Last time we visited the southern Australian circuit, it couldn’t have been more different. Possibly the coldest weekend of the entire season (cold enough to see a number of sessions cancelled on Friday), a huge crash rate, and a track for Sunday’s race that was a good 20ºC cooler than it was at any point during this week’s test.

So here’s my point; if conditions at the test were so different as to be of virtually no benefit in gathering data for when we come back here to race anyway, then why do we bother testing at tracks where we race?

And, with the MotoGP calendar already close to bursting (although set to gain potentially two or three new races in 2018, with Finland already signed up), maybe we’ve got the perfect opportunity to take the travelling circus to somewhere else, and help expand the sport’s fanbase?

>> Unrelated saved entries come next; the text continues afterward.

(** * merge_sessions.py: a shallow embedding and its verified properties

    The development follows src/merge_sessions.py function by function.
    Python values that come out of [json.loads] are modelled by the type
    [json]; a Python [dict] with string keys is an association list kept in
    insertion order; a [str] is a [string], its characters being the code
    points below 256; Python exceptions are the [Raise] branch of [result];
    the log directory, standard output and standard error are threaded
    through [merge_sessions] as an explicit [world].  The functions of the
    standard library that the program calls ([json.loads], [json.dumps],
    [datetime.fromisoformat]) are parameters of the program; [uuid.uuid4],
    the clock and the behaviour of the disk are given by an [env]. *)

From Stdlib Require Import ZArith List String Ascii Bool Lia Sorted Permutation.
From Stdlib Require Import Floats.SpecFloat.
Import ListNotations.
Open Scope string_scope.
Open Scope Z_scope.

(** ** Python values *)

#[local] Set Warnings "-register-all".

(** What [json.loads] can return.  A Python [float] is an IEEE binary64
    number, given by [spec_float] at precision 53. *)
Inductive json : Type :=
| JNull
| JBool (b : bool)
| JInt (n : Z)
| JFloat (x : spec_float)
| JStr (s : string)
| JList (l : list json)
| JDict (d : list (string * json)).

(** A [dict] object with string keys: the entries in insertion order. *)
Definition record : Type := list (string * json).

(** The exceptions the program can meet.  In Python [JSONDecodeError] is a
    subclass of [ValueError]; here [ValueError] stands for one that is no
    [JSONDecodeError], which a handler for [JSONDecodeError] lets pass. *)
Inductive exn : Type :=
| TypeError
| AttributeError
| OverflowError
| JSONDecodeError
| UnicodeDecodeError
| OSError
| RecursionError
| ValueError.

Inductive result (A : Type) : Type :=
| Ok (a : A)
| Raise (e : exn).
Arguments Ok {A} a.
Arguments Raise {A} e.

Definition rbind {A B : Type} (c : result A) (k : A -> result B) : result B :=
  match c with
  | Ok a => k a
  | Raise e => Raise e
  end.

(** [try: c  except Exception: h] *)
Definition try_except {A : Type} (c : result A) (h : exn -> result A) : result A :=
  match c with
  | Ok a => Ok a
  | Raise e => h e
  end.

Declare Scope result_scope.
Delimit Scope result_scope with result.
Notation "x <- c ;; k" := (rbind c (fun x => k))
  (at level 61, c at next level, right associativity) : result_scope.

(** [bool(v)]: the truth value Python gives a JSON value. *)
Definition truthy (v : json) : bool :=
  match v with
  | JNull => false
  | JBool b => b
  | JInt n => negb (n =? 0)
  | JFloat (S754_zero _) => false
  | JFloat _ => true
  | JStr s => negb (String.eqb s "")
  | JList l => match l with [] => false | _ => true end
  | JDict d => match d with [] => false | _ => true end
  end.

(** [v == s] for a string literal [s]: only a [str] equals a [str]. *)
Definition eq_str (v : option json) (s : string) : bool :=
  match v with
  | Some (JStr t) => String.eqb t s
  | _ => false
  end.

(** ** dict operations *)

(** [d.get(k)], [None] being the missing key. *)
Fixpoint dict_get (d : record) (k : string) : option json :=
  match d with
  | [] => None
  | (k', v) :: rest => if String.eqb k' k then Some v else dict_get rest k
  end.

(** [d.get(k, default)] *)
Definition dict_get_default (d : record) (k : string) (default : json) : json :=
  match dict_get d k with
  | Some v => v
  | None => default
  end.

(** [d[k] = v]: an existing key keeps its place, a new key goes last. *)
Fixpoint dict_set (d : record) (k : string) (v : json) : record :=
  match d with
  | [] => [(k, v)]
  | (k', v') :: rest =>
      if String.eqb k' k then (k, v) :: rest else (k', v') :: dict_set rest k v
  end.

(** [v.get]: only a [dict] has the method. *)
Definition as_dict (v : json) : result record :=
  match v with
  | JDict d => Ok d
  | _ => Raise AttributeError
  end.

(** ** str operations *)

Fixpoint starts_with (p s : string) : bool :=
  match p, s with
  | EmptyString, _ => true
  | String a p', String b s' => Ascii.eqb a b && starts_with p' s'
  | String _ _, EmptyString => false
  end.

(** [p in s] *)
Fixpoint contains (p s : string) : bool :=
  starts_with p s ||
  match s with
  | EmptyString => false
  | String _ s' => contains p s'
  end.

Fixpoint string_rev_onto (acc s : string) : string :=
  match s with
  | EmptyString => acc
  | String c s' => string_rev_onto (String c acc) s'
  end.

Definition string_rev (s : string) : string := string_rev_onto EmptyString s.

Definition ends_with (p s : string) : bool :=
  starts_with (string_rev p) (string_rev s).

(** [s.replace(old, new)] for a non-empty [old]: every occurrence, left to
    right, without overlap.  [skip] counts the characters of a matched
    occurrence still to be passed over. *)
Fixpoint replace_from (old new : string) (skip : nat) (s : string) : string :=
  match s with
  | EmptyString => EmptyString
  | String c s' =>
      match skip with
      | S n => replace_from old new n s'
      | O =>
          if starts_with old s
          then new ++ replace_from old new (Nat.pred (String.length old)) s'
          else String c (replace_from old new O s')
      end
  end.

Definition str_replace (old new s : string) : string := replace_from old new O s.

(** The characters [str.strip()] removes, among the code points below 256:
    tab, line feed, vertical tab, form feed, carriage return, the four
    separators 28 to 31, the space, the next-line character 133 and the
    no-break space 160. *)
Definition is_space (c : ascii) : bool :=
  let n := nat_of_ascii c in
  ((9 <=? n) && (n <=? 13) || (28 <=? n) && (n <=? 32)
   || (n =? 133) || (n =? 160))%nat.

Fixpoint lstrip (s : string) : string :=
  match s with
  | EmptyString => EmptyString
  | String c s' => if is_space c then lstrip s' else s
  end.

(** [s.strip()] *)
Definition strip (s : string) : string :=
  string_rev (lstrip (string_rev (lstrip s))).

(** The lines that iterating over a text file yields (the text being what
    the file decodes to, line ends already translated to line feeds): each
    line keeps its terminating line feed, a last line without one is yielded
    as it is. *)
Fixpoint lines_from (cur s : string) : list string :=
  match s with
  | EmptyString => if String.eqb cur "" then [] else [string_rev cur]
  | String c s' =>
      if Ascii.eqb c "010"%char
      then string_rev (String c cur) :: lines_from EmptyString s'
      else lines_from (String c cur) s'
  end.

Definition splitlines (s : string) : list string := lines_from EmptyString s.

(** The lines of [s] that end in a line feed. *)
Definition complete_lines (s : string) : list string :=
  filter (ends_with (String "010"%char EmptyString)) (splitlines s).

(** ** datetime *)

(** A [datetime] object: its calendar fields and, when it is aware, its
    offset from UTC in microseconds.  [tzoffset = None] is a naive value. *)
Record datetime : Type := mk_datetime {
  year : Z; month : Z; day : Z;
  hour : Z; minute : Z; second : Z; microsecond : Z;
  tzoffset : option Z
}.

(** [datetime.min.replace(tzinfo=timezone.utc)] *)
Definition datetime_min_utc : datetime := mk_datetime 1 1 1 0 0 0 0 (Some 0).

Definition is_leap (y : Z) : bool :=
  (y mod 4 =? 0) && (negb (y mod 100 =? 0) || (y mod 400 =? 0)).

Definition days_before_year (y : Z) : Z :=
  let p := y - 1 in p * 365 + p / 4 - p / 100 + p / 400.

Definition days_in_month (y m : Z) : Z :=
  if m =? 2 then (if is_leap y then 29 else 28)
  else if (m =? 4) || (m =? 6) || (m =? 9) || (m =? 11) then 30 else 31.

Fixpoint days_before_month_from (y : Z) (n : nat) (m : Z) : Z :=
  match n with
  | O => 0
  | S n' => days_in_month y (m - 1) + days_before_month_from y n' (m - 1)
  end.

(** Days of the year [y] before the first of month [m]. *)
Definition days_before_month (y m : Z) : Z :=
  days_before_month_from y (Z.to_nat (m - 1)) m.

(** [date.toordinal()]: 1 for 0001-01-01. *)
Definition toordinal (d : datetime) : Z :=
  days_before_year (year d) + days_before_month (year d) (month d) + day d.

(** The calendar fields as microseconds since 0001-01-01T00:00:00. *)
Definition wall_micros (d : datetime) : Z :=
  ((((toordinal d - 1) * 24 + hour d) * 60 + minute d) * 60 + second d) * 1000000
  + microsecond d.

Definition aware (d : datetime) : bool :=
  match tzoffset d with Some _ => true | None => false end.

(** The number two datetimes of the same kind are compared by: the UTC
    instant of an aware value, the calendar fields of a naive one. *)
Definition instant (d : datetime) : Z :=
  match tzoffset d with
  | Some off => wall_micros d - off
  | None => wall_micros d
  end.

(** [a < b]: comparing a naive with an aware datetime raises. *)
Definition datetime_lt (a b : datetime) : result bool :=
  if Bool.eqb (aware a) (aware b) then Ok (instant a <? instant b)
  else Raise TypeError.

(** ** Numbers *)

(** The value of a running total: an [int] or a [float]. *)
Inductive pynum : Type :=
| PInt (n : Z)
| PFloat (x : spec_float).

Definition float_add (x y : spec_float) : spec_float := SFadd 53 1024 x y.

(** [float(n)] for an [int]: the nearest binary64 number, ties to even;
    an [int] beyond the range raises. *)
Definition float_of_int (n : Z) : result spec_float :=
  match binary_normalize 53 1024 n 0 false with
  | S754_infinity _ => Raise OverflowError
  | x => Ok x
  end.

(** [acc + v] for a running total [acc] and a JSON value [v], as [+=]
    computes it: [bool] counts as the [int] 0 or 1, an [int] meets a
    [float] as a [float], and anything else is no number. *)
Definition py_add (acc : pynum) (v : json) : result pynum :=
  let add_int (n : Z) :=
    match acc with
    | PInt a => Ok (PInt (a + n))
    | PFloat x => (y <- float_of_int n ;; Ok (PFloat (float_add x y)))%result
    end in
  match v with
  | JInt n => add_int n
  | JBool b => add_int (if b then 1 else 0)
  | JFloat y =>
      match acc with
      | PInt a => (x <- float_of_int a ;; Ok (PFloat (float_add x y)))%result
      | PFloat x => Ok (PFloat (float_add x y))
      end
  | _ => Raise TypeError
  end.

One obvious example is the new Buriram track in Thailand, already home to a World Superbike round but desperate to see MotoGP arriving too. That might happen sooner than later, though if paddock rumour is to be believed; with the track set to join the calendar and with ongoing surface problems at Malaysia’s Sepang, we could be testing there anyway.

But there’s also a new track being built in Australia, at Adelaide’s Tailem Bend, that would be a perfect alternative to Phillip Island without taking anything away from the home of the Australian Grand Prix and its ten-year contract to host the race.

And instead of heading to Qatar a month before the first round of the season, maybe we’ve got an opportunity to further expand the sport into some of it’s developing markets – I hear that South America is nice at this time of the year, and Brazil is just putting the finishing touches to it’s new Circuito dos Cristais in Belo Horizonte.

Sure, it’s a radical idea, and sure there’ll be some opposition from riders and teams keen to gain any possible advantage that they can – but it would help expand the sport and, who knows, it might even make the first few rounds even more exciting!